Lemma order_check_window q n : order_inv q -> do_replay q || do_sequence q = true -> in_range q n ->
  order_inv (g_order_check q n).2 /\ same_params q (g_order_check q n).2 /\
  ((g_order_check q n).1, contents (g_order_check q n).2) =
  window_check (do_replay q) (do_sequence q) (contents q) n.
Proof.
  intros Hq Hm [Hlo Hhi]. pose proof Hq as [Hw Hs Hf Hr]. pose proof Hw as (Hst & Hln & _).
  destruct (contents_last q Hw) as [El Hne]. pose proof (contents_first q Hw) as Ef.
  assert (Hlast : firstnum q - 1 <= last_num (contents q) < max_num).
  { rewrite Forall_forall in Hr. apply Hr, list_elem_of_In, list_elem_of_lookup.
    exists (length (contents q) - 1)%nat. by apply last_num_lookup. }
  assert (Hins : last_num (contents q) < n ->
    let q' := queue_insert q (q_start q + q_length q - 1) n in
    order_inv q' /\ contents q' = latest (sorted_insert n (contents q))).
  { intros Hlt. replace (q_start q + q_length q - 1) with (q_start q + (q_length q - 1)) by lia.
    apply queue_insert_inv; try done; try lia.
    - rewrite El in Hlt. by replace (q_start q + (q_length q - 1)) with (q_start q + q_length q - 1) by lia.
    - intros (i & Hi)%list_elem_of_lookup. pose proof (last_num_lookup _ Hne) as Hla.
      destruct (decide (i = (length (contents q) - 1)%nat)) as [->|]; [rewrite Hla in Hi; injection Hi; lia|].
      pose proof (lookup_lt_Some _ _ _ Hi).
      pose proof (sorted_lookup _ _ _ _ _ Hs Hi Hla ltac:(lia)). lia. }
  unfold g_order_check, window_check. rewrite <- El, <- Ef.
  rewrite (to_uint_id 32 (last_num (contents q) + 1)) by (unfold is_uint, max_num in *; lia).
  replace (negb (do_replay q) && negb (do_sequence q)) with false
    by (by destruct (do_replay q), (do_sequence q)).
  rewrite (proj2 (Z.ltb_ge n (firstnum q))), (proj2 (Z.leb_le (firstnum q) n)), andb_true_r, orb_false_r by lia.
  destruct (Z.ltb_spec (last_num (contents q)) n) as [Hgt|Hle].
  - destruct (Hins Hgt) as [Hi Hc].
    destruct (Z.eqb_spec n (last_num (contents q) + 1)) as [->|];
      [|rewrite (proj2 (Z.ltb_lt _ _)) by lia]; cbn [fst snd orb]; rewrite Hc;
      (split; [done|split; [apply queue_insert_params|done]]).
  - rewrite (proj2 (Z.eqb_neq n (last_num (contents q) + 1))), (proj2 (Z.ltb_ge (last_num (contents q) + 1) n)) by lia.
    destruct (Z.ltb_spec n (first_num (contents q))) as [Hold|Hnew]; [by (split; [|split])|].
    destruct (Z.eqb_spec n (last_num (contents q))) as [->|Hnl].
    { rewrite bool_decide_eq_true_2; [by (split; [|split])|]. apply list_elem_of_lookup.
      exists (length (contents q) - 1)%nat. by apply last_num_lookup. }
    destruct (search_spec (Z.to_nat (q_length q - 1)) 0 q n Hq) as
      [[Hin E]|(Hnin & k & Hk0 & Hk1 & Hk & E)]; try lia; try (rewrite Z.add_0_r; lia);
      rewrite Z.add_0_r in E; rewrite E; cbn [fst snd].
    + rewrite bool_decide_eq_true_2 by done. by (split; [|split]).
    + rewrite bool_decide_eq_false_2 by done.
      destruct (queue_insert_inv q k n Hq) as [Hi Hc]; try done; try lia.
      rewrite Hc. split; [done|split; [apply queue_insert_params|done]].
Qed.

▶ _TASK DETAILS_: Repeat exactly the lines of the listing from its first line through the line that holds "intros Hq Hm". Nothing else should appear.

▶ _TASK SOLUTION_:
Lemma order_check_window q n : order_inv q -> do_replay q || do_sequence q = true -> in_range q n ->
  order_inv (g_order_check q n).2 /\ same_params q (g_order_check q n).2 /\
  ((g_order_check q n).1, contents (g_order_check q n).2) =
  window_check (do_replay q) (do_sequence q) (contents q) n.
Proof.
  intros Hq Hm [Hlo Hhi]. pose proof Hq as [Hw Hs Hf Hr]. pose proof Hw as (Hst & Hln & _).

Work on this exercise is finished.